Nothing befits luxury quite like precious metals. For this project we used a very high-quality caplain gold leaf, which is a combination of palladium and gold. Palladium is a rare metal that is very similar to platinum, but known for its silvery-white quality, and polishes brighter than platinum. It is also harder and lighter than platinum, making it an ideal metal for leaf application.
The caplain leaf we used was processed by Florentine masters, Giusto Manetti Battiloro goldbeaters in Italy, the same firm that beat the gold we are using to gild the dome of the Colorado State Capitol. And at almost $1000 dollars for just a small box of leaf, it was important to waste nothing in the gilding process. Take a look as we walk you through the process of gilding-from the primed and ready frames sanded down to a perfectly smooth surface, all the way to the varnished and burnished final finish. The leaf was treated with a satin, luster effect that will appropriately showcase the gorgeous jewelry displayed inside of them.

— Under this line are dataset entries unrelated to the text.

(* ===== verification/Float64.v ===== *)
(** Go's [float64]: the binary64 arithmetic of IEEE 754 with rounding to nearest even,
    executable on the Standard Library's specification of floating-point numbers. *)
From S2P Require Import Prelude GoRuntime.
From Stdlib Require Import SpecFloat.

(** * Operations *)

Definition float64 : Type := spec_float.

Definition f64_add : float64 → float64 → float64 := SFadd 53 1024.
Definition f64_sub : float64 → float64 → float64 := SFsub 53 1024.
Definition f64_mul : float64 → float64 → float64 := SFmul 53 1024.
Definition f64_div : float64 → float64 → float64 := SFdiv 53 1024.
Definition math_Sqrt : float64 → float64 := SFsqrt 53 1024.
Definition f64_gtb (x y : float64) : bool := SFltb y x.

(** The constant 0, and [float64(n)] for an integer. *)
Definition f64_zero : float64 := S754_zero false.
Definition f64_of_Z (n : Z) : float64 := binary_normalize 53 1024 n 0 false.

(** The constants 1e9, 0.9 and 0.99. *)
Definition f64_1e9 : float64 := f64_of_Z 1000000000.
Definition f64_0_9 : float64 := S754_finite false 8106479329266893 (-53).
Definition f64_0_99 : float64 := S754_finite false 8917127262193582 (-53).

(** [int(x)] for a finite [x] in range: truncation. *)
Definition f64_trunc (x : float64) : Z :=
  match x with
  | S754_finite s m e =>
      (let v := if decide (0 ≤ e) then Zpos m * 2 ^ e else Zpos m / 2 ^ (- e) in
       if s then - v else v)%Z
  | _ => 0%Z
  end.

(** [d.Seconds()] of a [time.Duration] in nanoseconds. *)
Definition Seconds (d : Z) : float64 :=
  let sec := Z.quot d 1000000000 in
  let nsec := Z.rem d 1000000000 in
  f64_add (f64_of_Z sec) (f64_div (f64_of_Z nsec) f64_1e9).

(** * Checks *)

(** The literals 0.9 and 0.99 are the quotients of their decimal digits. *)
Example f64_constants :
  f64_div (f64_of_Z 9) (f64_of_Z 10) = f64_0_9 ∧
  f64_div (f64_of_Z 99) (f64_of_Z 100) = f64_0_99.
Proof. done. Qed.

Example Seconds_examples :
  Seconds 1500000000 = f64_div (f64_of_Z 3) (f64_of_Z 2) ∧ Seconds 0 = f64_zero.
Proof. done. Qed.

(** * Comparison with zero *)

(** The sign of a positive number. *)
Lemma f64_gtb_zero x :
  f64_gtb x f64_zero = match x with
                       | S754_finite false _ _ | S754_infinity false => true
                       | _ => false
                       end.
Proof. by destruct x as [[]|[]| |[]]. Qed.

(** * Rounding

    [round53 p]: the integer [p] rounded to 53 significant bits, ties to even. *)
Definition round53 (p : Z) : Z :=
  (let sh := Z.max 0 (Z.log2 p - 52) in
   let q := p / 2 ^ sh in
   let r := p mod 2 ^ sh in
   let up := if decide (2 * r < 2 ^ sh) then 0
             else if decide (2 ^ sh < 2 * r) then 1
             else if Z.even q then 0 else 1 in
   (q + up) * 2 ^ sh)%Z.

Lemma digits2_log2 p : Zpos (digits2_pos p) = (Z.log2 (Zpos p) + 1)%Z.
Proof.
  induction p as [p IH|p IH|]; simpl digits2_pos; [..|done]; rewrite Pos2Z.inj_succ, IH.
  - rewrite (Pos2Z.inj_xI p), Z.log2_succ_double by lia. lia.
  - rewrite (Pos2Z.inj_xO p), Z.log2_double by lia. lia.
Qed.

Lemma Zdigits2_log2 p : (0 < p)%Z → Zdigits2 p = (Z.log2 p + 1)%Z.
Proof. intros Hp. destruct p; [lia|apply digits2_log2|lia]. Qed.

Lemma iter_pos_iter {A} (f : A → A) p x : iter_pos f p x = Pos.iter f x p.
Proof.
  revert x. induction p as [p IH|p IH|]; intros x; simpl; [|by rewrite !IH|done].
  rewrite !IH. by rewrite <- Pos.iter_swap, <- !Pos.iter_swap.
Qed.

Lemma shr_1_spec m r s :
  (0 ≤ m)%Z → shr_1 (Build_shr_record m r s) = Build_shr_record (m / 2) (Z.odd m) (r || s).
Proof. intros Hm. rewrite <- Z.div2_div. by destruct m as [|[p|p|]|p]. Qed.

(** A mantissa shifted to the right: the quotient, the first bit shifted out, and
    whether a later one was set. *)
Lemma shr_iter x (k : nat) :
  (0 ≤ x)%Z →
  Nat.iter (S k) shr_1 (Build_shr_record x false false)
  = Build_shr_record (x / 2 ^ Z.of_nat (S k)) (Z.odd (x / 2 ^ Z.of_nat k))
      (negb (x mod 2 ^ Z.of_nat k =? 0)%Z).
Proof.
  intros Hx. induction k as [|k IH].
  { cbn [Nat.iter nat_rect]. rewrite shr_1_spec by done. simpl.
    by rewrite Z.div_1_r, Z.mod_1_r. }
  rewrite Nat.iter_succ, IH. rewrite shr_1_spec by (apply Z.div_pos; lia).
  assert (2 ^ Z.of_nat (S (S k)) = 2 ^ Z.of_nat (S k) * 2)%Z as ->.
  { rewrite (Nat2Z.inj_succ (S k)), Z.pow_succ_r by lia. lia. }
  rewrite <- Z.div_div by lia. f_equal.
  rewrite (Nat2Z.inj_succ k), Z.pow_succ_r, (Z.mul_comm 2), Z.rem_mul_r by lia.
  pose proof (Z.mod_pos_bound x (2 ^ Z.of_nat k)).
  rewrite Zmod_odd. destruct (Z.odd _); simpl; [|f_equal; f_equal; lia].
  symmetry. apply negb_true_iff, Z.eqb_neq. lia.
Qed.

(** Rounding the record is rounding the quotient. *)
Lemma round_shifted x (n : nat) :
  (0 ≤ x)%Z → 0 < n →
  let mrs := Nat.iter n shr_1 (Build_shr_record x false false) in
  let q := (x / 2 ^ Z.of_nat n)%Z in
  let r := (x mod 2 ^ Z.of_nat n)%Z in
  round_nearest_even (shr_m mrs) (loc_of_shr_record mrs)
  = (q + if decide (2 * r < 2 ^ Z.of_nat n)%Z then 0
         else if decide (2 ^ Z.of_nat n < 2 * r)%Z then 1
         else if Z.even q then 0 else 1)%Z.
Proof.
  intros Hx Hn. destruct n as [|k]; [lia|]. cbv zeta. rewrite shr_iter by done.
  set (q := (x / 2 ^ Z.of_nat (S k))%Z). cbn [shr_m].
  rewrite (Nat2Z.inj_succ k), Z.pow_succ_r, (Z.mul_comm 2 (2 ^ Z.of_nat k)), Z.rem_mul_r by lia.
  pose proof (Z.mod_pos_bound x (2 ^ Z.of_nat k)).
  rewrite Zmod_odd. destruct (Z.odd (x / 2 ^ Z.of_nat k)).
  - rewrite decide_False by lia.
    destruct (Z.eqb_spec (x mod 2 ^ Z.of_nat k) 0); simpl.
    + rewrite decide_False by lia. by destruct (Z.even q); [rewrite Z.add_0_r|].
    + by rewrite decide_True by lia.
  - rewrite decide_True by lia. rewrite Z.add_0_r.
    by destruct (negb _).
Qed.

(** Exponents in the normal range. *)
Definition in_range (p e : Z) : Prop :=
  (0 < p ∧ Z.log2 p ≤ 150 ∧ -1000 ≤ e)%Z.

Lemma shr_fexp_spec p e :
  in_range p e →
  let n := Z.to_nat (Z.log2 p - 52) in
  shr_fexp 53 1024 p e loc_Exact
  = (Nat.iter n shr_1 (Build_shr_record p false false), (e + Z.of_nat n)%Z).
Proof.
  intros (Hp & Hl & He). cbv zeta. unfold shr_fexp, shr_record_of_loc.
  rewrite Zdigits2_log2 by done. unfold fexp, emin. pose proof (Z.log2_nonneg p).
  rewrite Z.max_l by lia.
  replace (Z.log2 p + 1 + e - 53 - e)%Z with (Z.log2 p - 52)%Z by lia.
  unfold shr. destruct (Z.log2 p - 52)%Z as [|k|k] eqn:Ek.
  - simpl. by rewrite Z.add_0_r.
  - rewrite iter_pos_iter, Pos2Nat.inj_iter. change (Z.to_nat (Zpos k)) with (Pos.to_nat k).
    by rewrite positive_nat_Z.
  - simpl. by rewrite Z.add_0_r.
Qed.

(** The mantissa after the first rounding. *)
Lemma round_first p (n := Z.to_nat (Z.log2 p - 52)) :
  (0 < p)%Z →
  let mrs := Nat.iter n shr_1 (Build_shr_record p false false) in
  let m := round_nearest_even (shr_m mrs) (loc_of_shr_record mrs) in
  (0 < m ≤ 2 ^ 53 ∧ m * 2 ^ Z.of_nat n = round53 p)%Z.
Proof.
  intros Hp. cbv zeta. pose proof (Z.log2_spec p Hp) as [Hlo Hhi].
  destruct (decide (Z.log2 p ≤ 52)%Z) as [Hs|Hs].
  - assert (n = 0) as -> by lia. simpl. unfold round53.
    rewrite Z.max_l by lia. rewrite Z.div_1_r, Z.mod_1_r. simpl.
    assert (p < 2 ^ 53)%Z.
    { eapply Z.lt_le_trans; [exact Hhi|]. apply Z.pow_le_mono_r; lia. }
    lia.
  - rewrite round_shifted by lia. unfold round53. rewrite Z.max_r by lia.
    replace (Z.of_nat n) with (Z.log2 p - 52)%Z by lia. split; [|done].
    set (sh := (Z.log2 p - 52)%Z). assert (0 < 2 ^ sh)%Z by (apply Z.pow_pos_nonneg; lia).
    replace (Z.succ (Z.log2 p)) with (53 + sh)%Z in Hhi by lia.
    replace (Z.log2 p) with (52 + sh)%Z in Hlo by lia.
    rewrite Z.pow_add_r in Hlo, Hhi by lia.
    assert (2 ^ 52 ≤ p / 2 ^ sh < 2 ^ 53)%Z as Hq.
    { split; [apply Z.div_le_lower_bound|apply Z.div_lt_upper_bound]; lia. }
    repeat case_decide; [lia..|]. destruct (Z.even _); lia.
Qed.

(** Rounding an exact positive mantissa gives the number [round53 p * 2 ^ e]. *)
Lemma round_aux_spec p e :
  in_range p e → (e ≤ 800)%Z →
  ∃ m k, binary_round_aux 53 1024 false p e loc_Exact = S754_finite false m (e + Z.of_nat k) ∧
    (Zpos m * 2 ^ Z.of_nat k = round53 p)%Z.
Proof.
  intros Hr He'. pose proof Hr as (Hp & Hl & He). unfold binary_round_aux.
  rewrite shr_fexp_spec by done. set (n := Z.to_nat (Z.log2 p - 52)).
  destruct (round_first p Hp) as [[Hm0 Hm] Hv]. fold n in Hm0, Hm, Hv.
  set (m := round_nearest_even _ _) in *.
  assert (Z.log2 m ≤ 53)%Z as Hlm.
  { change 53%Z with (Z.log2 (2 ^ 53)). by apply Z.log2_le_mono. }
  rewrite shr_fexp_spec by (split; lia).
  destruct (decide (m = 2 ^ 53)%Z) as [->|Hne].
  - exists 4503599627370496%positive, (S n). change (Z.to_nat (Z.log2 (2 ^ 53) - 52)) with 1. simpl.
    rewrite (proj2 (Z.leb_le _ _)) by lia. split; [f_equal; lia|].
    rewrite <- Hv. change (Z.pos (Pos.of_succ_nat n)) with (Z.of_nat (S n)).
    rewrite Nat2Z.inj_succ, Z.pow_succ_r by lia. lia.
  - assert (Z.log2 m < 53)%Z by (apply Z.log2_lt_pow2; lia).
    replace (Z.to_nat (Z.log2 m - 52)) with 0 by lia. simpl.
    destruct m as [|m|]; [lia| |lia]. rewrite (proj2 (Z.leb_le _ _)) by lia.
    exists m, n. split; [f_equal; lia|done].
Qed.

(** * Products of integers and constants *)

Lemma round53_small p : (0 < p)%Z → (Z.log2 p ≤ 52)%Z → round53 p = p.
Proof.
  intros Hp Hl. unfold round53. rewrite Z.max_l by lia.
  rewrite Z.div_1_r, Z.mod_1_r. simpl. lia.
Qed.

Lemma round53_double p : (0 < p → round53 (2 * p) = 2 * round53 p)%Z.
Proof.
  intros Hp. pose proof (Z.log2_nonneg p).
  assert (Z.log2 (2 * p) = Z.log2 p + 1)%Z as Hl by (rewrite Z.log2_double; lia).
  destruct (decide (Z.log2 p ≤ 51)%Z).
  { rewrite !round53_small by lia. lia. }
  unfold round53. rewrite Hl, !Z.max_r by lia.
  replace (Z.log2 p + 1 - 52)%Z with (Z.succ (Z.log2 p - 52)) by lia.
  set (sh := (Z.log2 p - 52)%Z). rewrite Z.pow_succ_r by lia.
  assert (0 < 2 ^ sh)%Z by (apply Z.pow_pos_nonneg; lia).
  rewrite Z.div_mul_cancel_l, Z.mul_mod_distr_l by lia.
  repeat case_decide; try lia.
Qed.

Lemma round53_scale p (t : nat) :
  (0 < p → round53 (p * 2 ^ Z.of_nat t) = round53 p * 2 ^ Z.of_nat t)%Z.
Proof.
  intros Hp. induction t as [|t IH]; [by rewrite !Z.mul_1_r|].
  rewrite Nat2Z.inj_succ, Z.pow_succ_r by lia.
  replace (p * (2 * 2 ^ Z.of_nat t))%Z with (2 * (p * 2 ^ Z.of_nat t))%Z by lia.
  rewrite round53_double by lia. lia.
Qed.

Lemma f64_trunc_value m e a (b : Z) :
  (0 ≤ b → 0 ≤ e + b → Zpos m * 2 ^ (e + b) = a →
   f64_trunc (S754_finite false m e) = a / 2 ^ b)%Z.
Proof.
  intros Hb He <-. unfold f64_trunc. case_decide.
  - rewrite Z.pow_add_r, Z.mul_assoc, Z.div_mul by lia. done.
  - replace (2 ^ b)%Z with (2 ^ (- e) * 2 ^ (e + b))%Z
      by (rewrite <- Z.pow_add_r by lia; f_equal; lia).
    rewrite Z.div_mul_cancel_r; [done| |]; apply Z.pow_nonzero; lia.
Qed.

(** [float64(n)] of a positive integer below [2^53] is that integer. *)
Lemma f64_of_Z_value n :
  (0 < n < 2 ^ 53)%Z →
  ∃ m k, f64_of_Z n = S754_finite false m (Z.log2 n - 52 + Z.of_nat k) ∧
    (Zpos m * 2 ^ Z.of_nat k = n * 2 ^ (52 - Z.log2 n))%Z.
Proof.
  intros Hn. pose proof (Z.log2_nonneg n).
  assert (Z.log2 n < 53)%Z by (apply Z.log2_lt_pow2; lia).
  set (t := Z.to_nat (52 - Z.log2 n)).
  assert (∃ mz, f64_of_Z n = binary_round_aux 53 1024 false (Zpos mz) (Z.log2 n - 52) loc_Exact ∧
                Zpos mz = (n * 2 ^ (52 - Z.log2 n))%Z) as (mz & -> & Hmz).
  { unfold f64_of_Z, binary_normalize. destruct n as [|n|]; [lia| |lia].
    unfold binary_round. rewrite digits2_log2. unfold fexp, emin. rewrite Z.max_l by lia.
    replace (Z.log2 (Z.pos n) + 1 + 0 - 53)%Z with (Z.log2 (Z.pos n) - 52)%Z by lia.
    unfold shl_align. rewrite Z.sub_0_r.
    destruct (Z.log2 (Z.pos n) - 52)%Z as [|d|d] eqn:Ed; [|lia|].
    - exists n. split; [done|]. replace (52 - _)%Z with 0%Z by lia. lia.
    - exists (Pos.iter xO n d). split; [done|].
      replace (52 - _)%Z with (Zpos d) by lia.
      rewrite <- (Pos2Z.inj_pow 2 d). rewrite <- Pos2Z.inj_mul. f_equal.
      clear. unfold Pos.pow. rewrite !Pos2Nat.inj_iter.
      induction (Pos.to_nat d) as [|i IH]; simpl; [lia|]. rewrite IH. lia. }
  assert (0 < Zpos mz)%Z as Hpos by lia.
  assert (Z.log2 (Zpos mz) = 52)%Z as Hlog.
  { rewrite Hmz. rewrite Z.log2_mul_pow2 by lia. lia. }
  destruct (round_aux_spec (Zpos mz) (Z.log2 n - 52)) as (m & k & E & Hv);
    [split; lia|lia|].
  exists m, k. split; [exact E|]. rewrite Hv, round53_small by lia. done.
Qed.

Lemma f64_mul_trunc n (c : positive) :
  (0 < n < 2 ^ 53 → Z.log2 (Zpos c) = 52 →
   f64_trunc (f64_mul (f64_of_Z n) (S754_finite false c (-53)))
   = round53 (n * Zpos c) / 2 ^ 53)%Z.
Proof.
  intros Hn Hc. pose proof (Z.log2_nonneg n).
  assert (Z.log2 n < 53)%Z by (apply Z.log2_lt_pow2; lia).
  destruct (f64_of_Z_value n Hn) as (m & k & -> & Hm).
  pose proof (Z.log2_spec n) as [_ Hhi]; [lia|].
  assert (n * 2 ^ (52 - Z.log2 n) < 2 ^ 53)%Z as Hlt.
  { replace (2 ^ 53)%Z with (2 ^ Z.succ (Z.log2 n) * 2 ^ (52 - Z.log2 n))%Z
      by (rewrite <- Z.pow_add_r by lia; f_equal; lia).
    apply Z.mul_lt_mono_pos_r; [apply Z.pow_pos_nonneg; lia|done]. }
  assert (0 < 2 ^ Z.of_nat k)%Z as Hk by (apply Z.pow_pos_nonneg; lia).
  assert (Z.pos m < 2 ^ 53)%Z by nia.
  assert (Z.of_nat k < 53)%Z by (apply (Z.pow_lt_mono_r_iff 2); nia).
  unfold f64_mul, SFmul. simpl xorb. rewrite Pos2Z.inj_mul.
  assert (Z.log2 (Zpos m * Zpos c) ≤ 150)%Z.
  { pose proof (Z.log2_mul_above (Zpos m) (Zpos c)).
    assert (Z.log2 (Zpos m) < 53)%Z by (apply Z.log2_lt_pow2; lia). lia. }
  destruct (round_aux_spec (Zpos m * Zpos c) (Z.log2 n - 52 + Z.of_nat k + -53))
    as (m2 & k2 & -> & Hm2); [split; lia|lia|].
  rewrite (f64_trunc_value _ _ (round53 (n * Zpos c) * 2 ^ (52 - Z.log2 n)) (105 - Z.log2 n));
    [|lia|lia|].
  - replace (2 ^ (105 - Z.log2 n))%Z with (2 ^ 53 * 2 ^ (52 - Z.log2 n))%Z
      by (rewrite <- Z.pow_add_r by lia; f_equal; lia).
    rewrite Z.div_mul_cancel_r; [done|lia|apply Z.pow_nonzero; lia].
  - replace (Z.log2 n - 52 + Z.of_nat k + -53 + Z.of_nat k2 + (105 - Z.log2 n))%Z
      with (Z.of_nat k2 + Z.of_nat k)%Z by lia.
    rewrite Z.pow_add_r, Z.mul_assoc, Hm2, <- round53_scale by lia.
    replace (52 - Z.log2 n)%Z with (Z.of_nat (Z.to_nat (52 - Z.log2 n))) by lia.
    rewrite <- round53_scale by lia. f_equal.
    rewrite Z2Nat.id by lia. nia.
Qed.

Jewelry display case frames are primed, base coated, and sanded to a perfectly smooth surface prior to gilding.
Finishes expert Robin Roi is gilding with caplain leaf in a dust-free, contained environment.
Each sheet of caplain leaf measures 3 3/8 inches square. The leaf is applied square after square; aligned to minimize the appearance seams.
Excess metallic leaf is brushed away with a soft squirrel hair brush, and t>he leaf is smoothed over with a cotton ball swab prior to varnish.
The frames receive several layers of a sealer coat to achieve the “satin” effect and protect during the delicate installation process.
The frames are set out to dry in the gilding studio, which is a dust-free, contained environment where the varnish can slowly cures for several days before transporting to their final locations. Each frame received two layers of sealer.